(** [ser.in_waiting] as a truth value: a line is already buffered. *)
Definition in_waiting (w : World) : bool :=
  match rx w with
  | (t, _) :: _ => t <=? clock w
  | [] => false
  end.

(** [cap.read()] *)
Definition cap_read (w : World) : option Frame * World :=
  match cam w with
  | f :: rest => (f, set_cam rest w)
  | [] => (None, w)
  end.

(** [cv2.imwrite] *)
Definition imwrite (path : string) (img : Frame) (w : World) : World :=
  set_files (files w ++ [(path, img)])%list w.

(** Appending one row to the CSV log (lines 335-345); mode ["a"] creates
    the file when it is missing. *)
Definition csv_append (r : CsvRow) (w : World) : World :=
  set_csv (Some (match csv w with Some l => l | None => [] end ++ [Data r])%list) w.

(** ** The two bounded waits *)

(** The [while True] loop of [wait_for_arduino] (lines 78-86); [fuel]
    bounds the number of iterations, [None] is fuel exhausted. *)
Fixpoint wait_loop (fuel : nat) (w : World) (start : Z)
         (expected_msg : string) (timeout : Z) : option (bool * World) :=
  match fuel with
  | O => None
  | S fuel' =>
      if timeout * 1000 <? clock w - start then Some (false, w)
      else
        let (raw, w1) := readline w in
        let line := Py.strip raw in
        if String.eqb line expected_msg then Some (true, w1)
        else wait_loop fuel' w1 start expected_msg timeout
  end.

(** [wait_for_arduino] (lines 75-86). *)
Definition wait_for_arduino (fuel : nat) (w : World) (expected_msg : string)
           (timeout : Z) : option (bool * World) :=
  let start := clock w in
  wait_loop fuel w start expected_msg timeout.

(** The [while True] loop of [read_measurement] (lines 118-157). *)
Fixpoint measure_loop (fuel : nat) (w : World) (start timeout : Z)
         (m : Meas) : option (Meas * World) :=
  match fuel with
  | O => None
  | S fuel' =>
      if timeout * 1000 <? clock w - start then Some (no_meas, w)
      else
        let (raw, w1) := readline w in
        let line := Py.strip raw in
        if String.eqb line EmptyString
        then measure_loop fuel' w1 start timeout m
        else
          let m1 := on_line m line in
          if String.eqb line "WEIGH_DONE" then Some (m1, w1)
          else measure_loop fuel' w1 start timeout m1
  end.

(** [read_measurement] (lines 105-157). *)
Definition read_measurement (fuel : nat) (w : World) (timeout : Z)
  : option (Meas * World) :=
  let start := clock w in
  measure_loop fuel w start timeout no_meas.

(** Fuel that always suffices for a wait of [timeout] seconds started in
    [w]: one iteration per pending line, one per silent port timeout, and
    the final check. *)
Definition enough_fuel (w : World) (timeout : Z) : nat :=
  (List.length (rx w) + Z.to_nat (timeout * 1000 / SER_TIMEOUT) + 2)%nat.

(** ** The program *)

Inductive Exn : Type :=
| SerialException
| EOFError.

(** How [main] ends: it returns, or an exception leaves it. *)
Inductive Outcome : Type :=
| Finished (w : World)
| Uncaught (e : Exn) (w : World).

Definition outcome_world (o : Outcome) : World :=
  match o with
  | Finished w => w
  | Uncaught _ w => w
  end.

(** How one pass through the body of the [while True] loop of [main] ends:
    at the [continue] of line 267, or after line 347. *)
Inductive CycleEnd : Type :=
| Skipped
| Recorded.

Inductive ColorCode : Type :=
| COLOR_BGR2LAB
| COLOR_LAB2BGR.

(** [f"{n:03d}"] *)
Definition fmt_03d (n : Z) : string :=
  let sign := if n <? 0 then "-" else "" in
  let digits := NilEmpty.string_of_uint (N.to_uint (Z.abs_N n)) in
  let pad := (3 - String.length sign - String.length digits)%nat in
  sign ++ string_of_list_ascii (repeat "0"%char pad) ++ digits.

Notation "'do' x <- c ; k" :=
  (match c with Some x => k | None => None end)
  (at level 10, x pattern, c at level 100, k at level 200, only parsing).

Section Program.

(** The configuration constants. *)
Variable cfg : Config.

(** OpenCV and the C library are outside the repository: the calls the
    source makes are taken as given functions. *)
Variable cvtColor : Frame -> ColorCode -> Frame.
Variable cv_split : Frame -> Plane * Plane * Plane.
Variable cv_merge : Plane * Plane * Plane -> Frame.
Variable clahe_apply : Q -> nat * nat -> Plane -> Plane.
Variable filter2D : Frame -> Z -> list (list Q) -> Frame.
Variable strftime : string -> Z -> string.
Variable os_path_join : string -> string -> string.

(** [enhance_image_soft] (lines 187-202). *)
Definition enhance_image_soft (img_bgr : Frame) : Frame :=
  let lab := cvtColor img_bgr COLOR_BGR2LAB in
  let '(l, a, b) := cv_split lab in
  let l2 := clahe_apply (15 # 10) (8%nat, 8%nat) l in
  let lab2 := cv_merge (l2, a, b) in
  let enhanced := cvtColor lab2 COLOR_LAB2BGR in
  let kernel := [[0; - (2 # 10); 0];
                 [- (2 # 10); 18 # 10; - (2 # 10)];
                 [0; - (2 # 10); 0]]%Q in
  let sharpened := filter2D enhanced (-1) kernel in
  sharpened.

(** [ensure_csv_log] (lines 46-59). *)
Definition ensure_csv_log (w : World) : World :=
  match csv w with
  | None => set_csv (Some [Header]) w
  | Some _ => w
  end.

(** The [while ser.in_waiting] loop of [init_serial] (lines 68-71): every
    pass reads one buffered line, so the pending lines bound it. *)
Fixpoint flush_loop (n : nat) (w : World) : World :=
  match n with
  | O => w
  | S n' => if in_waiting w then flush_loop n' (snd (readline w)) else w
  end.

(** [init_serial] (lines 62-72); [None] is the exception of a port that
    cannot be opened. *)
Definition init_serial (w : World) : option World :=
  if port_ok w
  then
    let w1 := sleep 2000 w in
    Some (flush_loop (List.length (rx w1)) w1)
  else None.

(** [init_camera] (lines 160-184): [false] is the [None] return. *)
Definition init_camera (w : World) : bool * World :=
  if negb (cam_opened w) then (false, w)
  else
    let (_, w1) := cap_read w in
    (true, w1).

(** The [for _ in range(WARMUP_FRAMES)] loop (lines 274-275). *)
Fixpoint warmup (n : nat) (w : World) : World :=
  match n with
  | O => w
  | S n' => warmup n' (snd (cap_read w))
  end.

* * *

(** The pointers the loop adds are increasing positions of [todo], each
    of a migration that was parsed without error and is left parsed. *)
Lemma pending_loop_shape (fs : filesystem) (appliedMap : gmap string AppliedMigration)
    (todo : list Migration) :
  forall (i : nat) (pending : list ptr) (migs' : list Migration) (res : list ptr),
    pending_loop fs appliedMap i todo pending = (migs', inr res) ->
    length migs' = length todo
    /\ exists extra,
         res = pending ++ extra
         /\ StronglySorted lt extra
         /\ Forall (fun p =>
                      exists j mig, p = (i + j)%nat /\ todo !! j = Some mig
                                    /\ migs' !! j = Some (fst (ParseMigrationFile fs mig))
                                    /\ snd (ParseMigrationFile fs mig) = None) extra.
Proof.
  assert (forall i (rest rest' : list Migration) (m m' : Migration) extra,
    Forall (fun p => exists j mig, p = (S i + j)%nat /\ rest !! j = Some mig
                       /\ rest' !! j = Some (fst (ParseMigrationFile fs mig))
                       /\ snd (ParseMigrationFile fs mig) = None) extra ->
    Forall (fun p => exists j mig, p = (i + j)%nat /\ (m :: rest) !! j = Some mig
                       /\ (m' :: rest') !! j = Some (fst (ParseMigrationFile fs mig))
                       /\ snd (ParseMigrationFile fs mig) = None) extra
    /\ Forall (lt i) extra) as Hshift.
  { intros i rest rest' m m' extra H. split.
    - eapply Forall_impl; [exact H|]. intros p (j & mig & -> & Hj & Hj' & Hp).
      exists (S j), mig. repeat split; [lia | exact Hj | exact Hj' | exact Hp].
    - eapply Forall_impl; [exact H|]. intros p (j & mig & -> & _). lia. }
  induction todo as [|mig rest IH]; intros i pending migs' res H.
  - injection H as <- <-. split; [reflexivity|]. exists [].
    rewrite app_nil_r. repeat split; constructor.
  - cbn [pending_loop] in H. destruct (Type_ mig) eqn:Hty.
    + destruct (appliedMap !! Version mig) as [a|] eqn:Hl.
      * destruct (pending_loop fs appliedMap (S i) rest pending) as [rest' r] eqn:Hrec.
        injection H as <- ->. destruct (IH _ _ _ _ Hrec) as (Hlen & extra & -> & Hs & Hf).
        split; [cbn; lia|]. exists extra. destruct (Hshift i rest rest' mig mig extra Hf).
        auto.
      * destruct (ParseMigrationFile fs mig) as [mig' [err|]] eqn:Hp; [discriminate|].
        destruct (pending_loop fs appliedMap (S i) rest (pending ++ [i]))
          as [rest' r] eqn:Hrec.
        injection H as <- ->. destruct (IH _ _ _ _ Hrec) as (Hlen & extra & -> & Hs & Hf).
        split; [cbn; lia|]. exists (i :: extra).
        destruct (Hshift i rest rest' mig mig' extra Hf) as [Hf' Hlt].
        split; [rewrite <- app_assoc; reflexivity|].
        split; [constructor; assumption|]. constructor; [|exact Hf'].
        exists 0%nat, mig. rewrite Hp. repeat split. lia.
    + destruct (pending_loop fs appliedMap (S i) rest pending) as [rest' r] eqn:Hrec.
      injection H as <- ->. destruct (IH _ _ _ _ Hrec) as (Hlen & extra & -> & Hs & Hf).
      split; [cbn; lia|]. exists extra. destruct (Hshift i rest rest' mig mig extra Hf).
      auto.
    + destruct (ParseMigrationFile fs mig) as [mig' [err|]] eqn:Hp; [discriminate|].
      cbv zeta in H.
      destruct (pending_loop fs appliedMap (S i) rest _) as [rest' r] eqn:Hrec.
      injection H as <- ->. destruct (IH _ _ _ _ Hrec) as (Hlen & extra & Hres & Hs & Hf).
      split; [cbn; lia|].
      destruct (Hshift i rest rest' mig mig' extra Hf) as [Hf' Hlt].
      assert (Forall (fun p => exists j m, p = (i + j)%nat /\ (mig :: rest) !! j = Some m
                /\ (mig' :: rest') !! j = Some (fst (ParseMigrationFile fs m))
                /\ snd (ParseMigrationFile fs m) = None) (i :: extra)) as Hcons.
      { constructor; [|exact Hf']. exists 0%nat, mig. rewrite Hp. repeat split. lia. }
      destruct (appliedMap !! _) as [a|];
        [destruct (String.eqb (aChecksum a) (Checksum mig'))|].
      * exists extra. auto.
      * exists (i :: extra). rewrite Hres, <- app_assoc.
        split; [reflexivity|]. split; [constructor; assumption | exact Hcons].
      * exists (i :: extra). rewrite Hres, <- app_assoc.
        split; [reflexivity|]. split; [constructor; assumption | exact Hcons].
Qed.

### PROBLEM TO SOLVE
Scan the entries for lines with the word "todo". The number of such lines is the whole answer.

### EXPECTED OUTPUT
6